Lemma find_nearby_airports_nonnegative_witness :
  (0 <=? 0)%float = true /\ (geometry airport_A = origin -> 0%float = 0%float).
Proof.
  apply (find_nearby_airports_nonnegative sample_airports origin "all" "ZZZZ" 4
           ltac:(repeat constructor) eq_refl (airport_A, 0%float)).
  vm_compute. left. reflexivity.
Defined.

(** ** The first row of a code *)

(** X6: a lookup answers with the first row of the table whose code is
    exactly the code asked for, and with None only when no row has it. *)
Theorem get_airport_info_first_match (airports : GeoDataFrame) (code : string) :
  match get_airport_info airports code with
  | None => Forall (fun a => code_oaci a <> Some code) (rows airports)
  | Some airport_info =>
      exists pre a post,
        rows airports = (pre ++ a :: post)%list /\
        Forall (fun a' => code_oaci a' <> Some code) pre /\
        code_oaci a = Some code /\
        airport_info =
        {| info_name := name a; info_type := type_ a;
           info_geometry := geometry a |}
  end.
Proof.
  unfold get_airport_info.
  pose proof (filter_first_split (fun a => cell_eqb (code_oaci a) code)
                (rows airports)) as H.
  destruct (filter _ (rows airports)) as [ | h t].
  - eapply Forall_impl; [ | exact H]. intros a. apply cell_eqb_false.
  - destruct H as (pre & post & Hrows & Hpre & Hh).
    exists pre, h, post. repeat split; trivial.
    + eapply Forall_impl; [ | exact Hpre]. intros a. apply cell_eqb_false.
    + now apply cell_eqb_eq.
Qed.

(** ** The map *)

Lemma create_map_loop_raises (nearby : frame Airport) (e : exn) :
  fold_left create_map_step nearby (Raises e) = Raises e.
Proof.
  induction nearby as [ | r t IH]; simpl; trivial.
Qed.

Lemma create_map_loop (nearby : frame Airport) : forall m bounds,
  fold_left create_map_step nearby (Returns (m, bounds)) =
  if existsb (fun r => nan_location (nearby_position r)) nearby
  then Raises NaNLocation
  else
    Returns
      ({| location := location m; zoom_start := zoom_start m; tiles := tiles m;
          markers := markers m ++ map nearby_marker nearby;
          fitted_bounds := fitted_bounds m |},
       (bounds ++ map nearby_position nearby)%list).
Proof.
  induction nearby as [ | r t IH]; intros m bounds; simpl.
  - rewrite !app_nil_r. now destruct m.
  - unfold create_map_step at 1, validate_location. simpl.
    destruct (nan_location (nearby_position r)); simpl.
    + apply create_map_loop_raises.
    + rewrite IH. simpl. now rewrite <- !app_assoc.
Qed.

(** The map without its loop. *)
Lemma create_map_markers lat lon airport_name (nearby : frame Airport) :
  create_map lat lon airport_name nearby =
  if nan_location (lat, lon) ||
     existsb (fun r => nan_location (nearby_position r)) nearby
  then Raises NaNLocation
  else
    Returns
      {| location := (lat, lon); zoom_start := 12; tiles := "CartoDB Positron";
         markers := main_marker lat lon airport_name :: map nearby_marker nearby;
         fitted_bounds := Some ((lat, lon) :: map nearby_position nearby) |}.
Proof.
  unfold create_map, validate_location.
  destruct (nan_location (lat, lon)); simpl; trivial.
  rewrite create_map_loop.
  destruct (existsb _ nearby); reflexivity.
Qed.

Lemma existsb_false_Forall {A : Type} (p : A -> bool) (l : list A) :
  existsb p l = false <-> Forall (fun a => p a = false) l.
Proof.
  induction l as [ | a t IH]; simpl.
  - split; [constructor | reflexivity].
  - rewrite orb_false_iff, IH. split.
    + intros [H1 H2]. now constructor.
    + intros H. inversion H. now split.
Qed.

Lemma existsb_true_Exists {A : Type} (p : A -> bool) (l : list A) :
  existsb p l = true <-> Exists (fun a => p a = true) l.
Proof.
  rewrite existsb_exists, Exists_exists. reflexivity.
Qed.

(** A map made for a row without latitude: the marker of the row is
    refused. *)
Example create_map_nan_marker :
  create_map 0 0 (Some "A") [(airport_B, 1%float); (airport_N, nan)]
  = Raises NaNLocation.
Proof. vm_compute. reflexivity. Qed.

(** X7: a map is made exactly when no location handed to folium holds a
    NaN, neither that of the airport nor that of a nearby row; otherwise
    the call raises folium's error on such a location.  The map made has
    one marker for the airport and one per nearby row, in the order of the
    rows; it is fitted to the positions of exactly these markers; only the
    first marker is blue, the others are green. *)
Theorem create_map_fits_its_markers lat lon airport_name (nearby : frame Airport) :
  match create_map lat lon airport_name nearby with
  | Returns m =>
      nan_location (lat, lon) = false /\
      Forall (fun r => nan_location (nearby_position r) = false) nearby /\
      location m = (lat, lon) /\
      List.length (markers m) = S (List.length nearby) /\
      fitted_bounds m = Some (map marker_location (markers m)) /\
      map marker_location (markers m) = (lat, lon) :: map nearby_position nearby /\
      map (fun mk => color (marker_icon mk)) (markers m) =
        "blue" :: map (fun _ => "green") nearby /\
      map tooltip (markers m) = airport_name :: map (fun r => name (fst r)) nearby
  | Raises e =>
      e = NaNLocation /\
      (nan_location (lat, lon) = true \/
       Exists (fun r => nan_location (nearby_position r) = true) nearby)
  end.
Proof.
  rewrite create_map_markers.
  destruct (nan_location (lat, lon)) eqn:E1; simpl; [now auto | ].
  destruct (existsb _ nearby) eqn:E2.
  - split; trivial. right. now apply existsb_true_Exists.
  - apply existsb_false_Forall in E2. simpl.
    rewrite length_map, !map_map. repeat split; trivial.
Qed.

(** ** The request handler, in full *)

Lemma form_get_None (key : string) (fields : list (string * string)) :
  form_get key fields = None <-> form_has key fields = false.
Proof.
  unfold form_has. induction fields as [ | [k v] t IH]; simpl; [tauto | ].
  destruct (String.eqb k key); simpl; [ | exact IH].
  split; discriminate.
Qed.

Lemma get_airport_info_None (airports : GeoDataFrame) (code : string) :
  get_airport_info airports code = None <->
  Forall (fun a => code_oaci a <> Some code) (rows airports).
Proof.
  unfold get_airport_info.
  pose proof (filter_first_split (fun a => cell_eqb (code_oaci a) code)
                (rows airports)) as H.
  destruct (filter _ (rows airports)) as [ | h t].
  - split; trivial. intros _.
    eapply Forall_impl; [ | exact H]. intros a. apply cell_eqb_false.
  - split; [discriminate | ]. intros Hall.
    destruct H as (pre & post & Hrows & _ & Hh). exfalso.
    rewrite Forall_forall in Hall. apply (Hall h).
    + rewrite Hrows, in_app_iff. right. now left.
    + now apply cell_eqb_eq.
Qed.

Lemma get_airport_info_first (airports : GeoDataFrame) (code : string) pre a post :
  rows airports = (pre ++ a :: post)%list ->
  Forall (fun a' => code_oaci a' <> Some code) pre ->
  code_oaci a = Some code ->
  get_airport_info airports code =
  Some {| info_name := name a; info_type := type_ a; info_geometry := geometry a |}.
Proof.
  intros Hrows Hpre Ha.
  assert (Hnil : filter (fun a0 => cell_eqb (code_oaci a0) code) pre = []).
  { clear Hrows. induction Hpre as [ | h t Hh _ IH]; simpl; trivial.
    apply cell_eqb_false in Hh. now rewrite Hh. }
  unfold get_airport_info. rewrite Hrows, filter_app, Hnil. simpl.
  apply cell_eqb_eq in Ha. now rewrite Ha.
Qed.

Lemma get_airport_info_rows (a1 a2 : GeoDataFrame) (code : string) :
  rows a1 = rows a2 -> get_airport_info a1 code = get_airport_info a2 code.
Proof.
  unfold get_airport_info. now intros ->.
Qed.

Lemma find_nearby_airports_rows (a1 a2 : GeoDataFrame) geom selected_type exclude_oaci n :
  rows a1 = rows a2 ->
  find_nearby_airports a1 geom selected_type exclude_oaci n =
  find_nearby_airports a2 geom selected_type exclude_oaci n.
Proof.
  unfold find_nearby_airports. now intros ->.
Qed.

...

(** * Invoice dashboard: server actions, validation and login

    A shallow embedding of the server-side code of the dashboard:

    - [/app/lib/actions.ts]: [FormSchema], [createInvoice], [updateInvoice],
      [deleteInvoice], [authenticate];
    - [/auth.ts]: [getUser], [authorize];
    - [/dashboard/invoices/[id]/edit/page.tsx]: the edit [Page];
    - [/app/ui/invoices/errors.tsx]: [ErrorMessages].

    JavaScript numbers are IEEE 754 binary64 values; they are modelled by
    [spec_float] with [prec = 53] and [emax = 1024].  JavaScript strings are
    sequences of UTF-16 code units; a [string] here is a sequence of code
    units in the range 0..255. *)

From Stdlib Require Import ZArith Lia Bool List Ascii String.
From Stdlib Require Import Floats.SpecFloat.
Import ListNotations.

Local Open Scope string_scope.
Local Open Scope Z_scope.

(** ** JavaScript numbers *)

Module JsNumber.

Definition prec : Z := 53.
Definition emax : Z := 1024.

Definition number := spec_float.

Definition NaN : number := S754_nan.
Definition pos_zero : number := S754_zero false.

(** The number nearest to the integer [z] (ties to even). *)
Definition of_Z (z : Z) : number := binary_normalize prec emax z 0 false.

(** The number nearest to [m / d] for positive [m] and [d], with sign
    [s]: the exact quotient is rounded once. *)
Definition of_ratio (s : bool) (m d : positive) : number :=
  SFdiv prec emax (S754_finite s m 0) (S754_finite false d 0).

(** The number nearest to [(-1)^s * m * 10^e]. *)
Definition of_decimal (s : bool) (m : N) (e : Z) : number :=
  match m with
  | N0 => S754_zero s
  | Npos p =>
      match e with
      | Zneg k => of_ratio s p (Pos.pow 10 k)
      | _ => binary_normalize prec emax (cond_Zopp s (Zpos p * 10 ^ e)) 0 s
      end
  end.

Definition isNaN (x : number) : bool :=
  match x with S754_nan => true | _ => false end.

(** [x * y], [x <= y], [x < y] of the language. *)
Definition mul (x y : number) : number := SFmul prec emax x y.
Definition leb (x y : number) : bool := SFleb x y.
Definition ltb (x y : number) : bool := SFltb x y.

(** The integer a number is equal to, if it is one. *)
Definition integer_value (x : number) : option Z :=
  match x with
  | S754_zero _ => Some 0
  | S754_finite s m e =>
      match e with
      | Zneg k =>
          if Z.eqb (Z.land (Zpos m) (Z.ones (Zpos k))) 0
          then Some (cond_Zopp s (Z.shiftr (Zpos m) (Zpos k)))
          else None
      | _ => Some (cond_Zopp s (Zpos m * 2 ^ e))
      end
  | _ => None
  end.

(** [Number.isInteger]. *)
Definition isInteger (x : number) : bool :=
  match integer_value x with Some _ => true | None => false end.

...

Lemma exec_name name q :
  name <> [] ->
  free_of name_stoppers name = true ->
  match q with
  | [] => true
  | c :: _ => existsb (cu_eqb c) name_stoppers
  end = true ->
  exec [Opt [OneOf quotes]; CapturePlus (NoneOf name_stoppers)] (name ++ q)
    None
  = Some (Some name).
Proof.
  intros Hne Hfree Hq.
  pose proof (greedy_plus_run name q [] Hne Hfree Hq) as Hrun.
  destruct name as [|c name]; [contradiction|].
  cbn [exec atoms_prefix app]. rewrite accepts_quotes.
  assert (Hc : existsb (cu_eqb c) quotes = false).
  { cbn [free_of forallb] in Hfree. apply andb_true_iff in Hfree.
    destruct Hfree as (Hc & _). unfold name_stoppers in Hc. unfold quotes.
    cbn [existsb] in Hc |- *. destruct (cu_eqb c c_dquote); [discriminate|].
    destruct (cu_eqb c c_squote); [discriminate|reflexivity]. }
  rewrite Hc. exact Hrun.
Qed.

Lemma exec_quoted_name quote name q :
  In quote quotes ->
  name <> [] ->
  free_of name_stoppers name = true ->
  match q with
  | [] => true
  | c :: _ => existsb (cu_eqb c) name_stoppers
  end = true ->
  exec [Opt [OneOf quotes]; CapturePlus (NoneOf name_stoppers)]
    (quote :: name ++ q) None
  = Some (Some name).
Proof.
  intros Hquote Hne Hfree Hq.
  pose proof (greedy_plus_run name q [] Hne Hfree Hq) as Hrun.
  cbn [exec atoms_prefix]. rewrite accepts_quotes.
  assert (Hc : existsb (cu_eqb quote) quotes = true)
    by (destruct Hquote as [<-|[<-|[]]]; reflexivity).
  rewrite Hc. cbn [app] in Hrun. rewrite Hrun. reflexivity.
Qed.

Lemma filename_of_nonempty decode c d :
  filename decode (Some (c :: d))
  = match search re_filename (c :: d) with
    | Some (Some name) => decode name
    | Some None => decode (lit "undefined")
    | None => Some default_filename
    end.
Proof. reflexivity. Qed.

§ Task statement:
Wherever the string "constructor" appears in the data above, report the whole line.

§ Output below:
           ltac:(repeat constructor) eq_refl (airport_A, 0%float)).
  - split; [constructor | reflexivity].
    + intros [H1 H2]. now constructor.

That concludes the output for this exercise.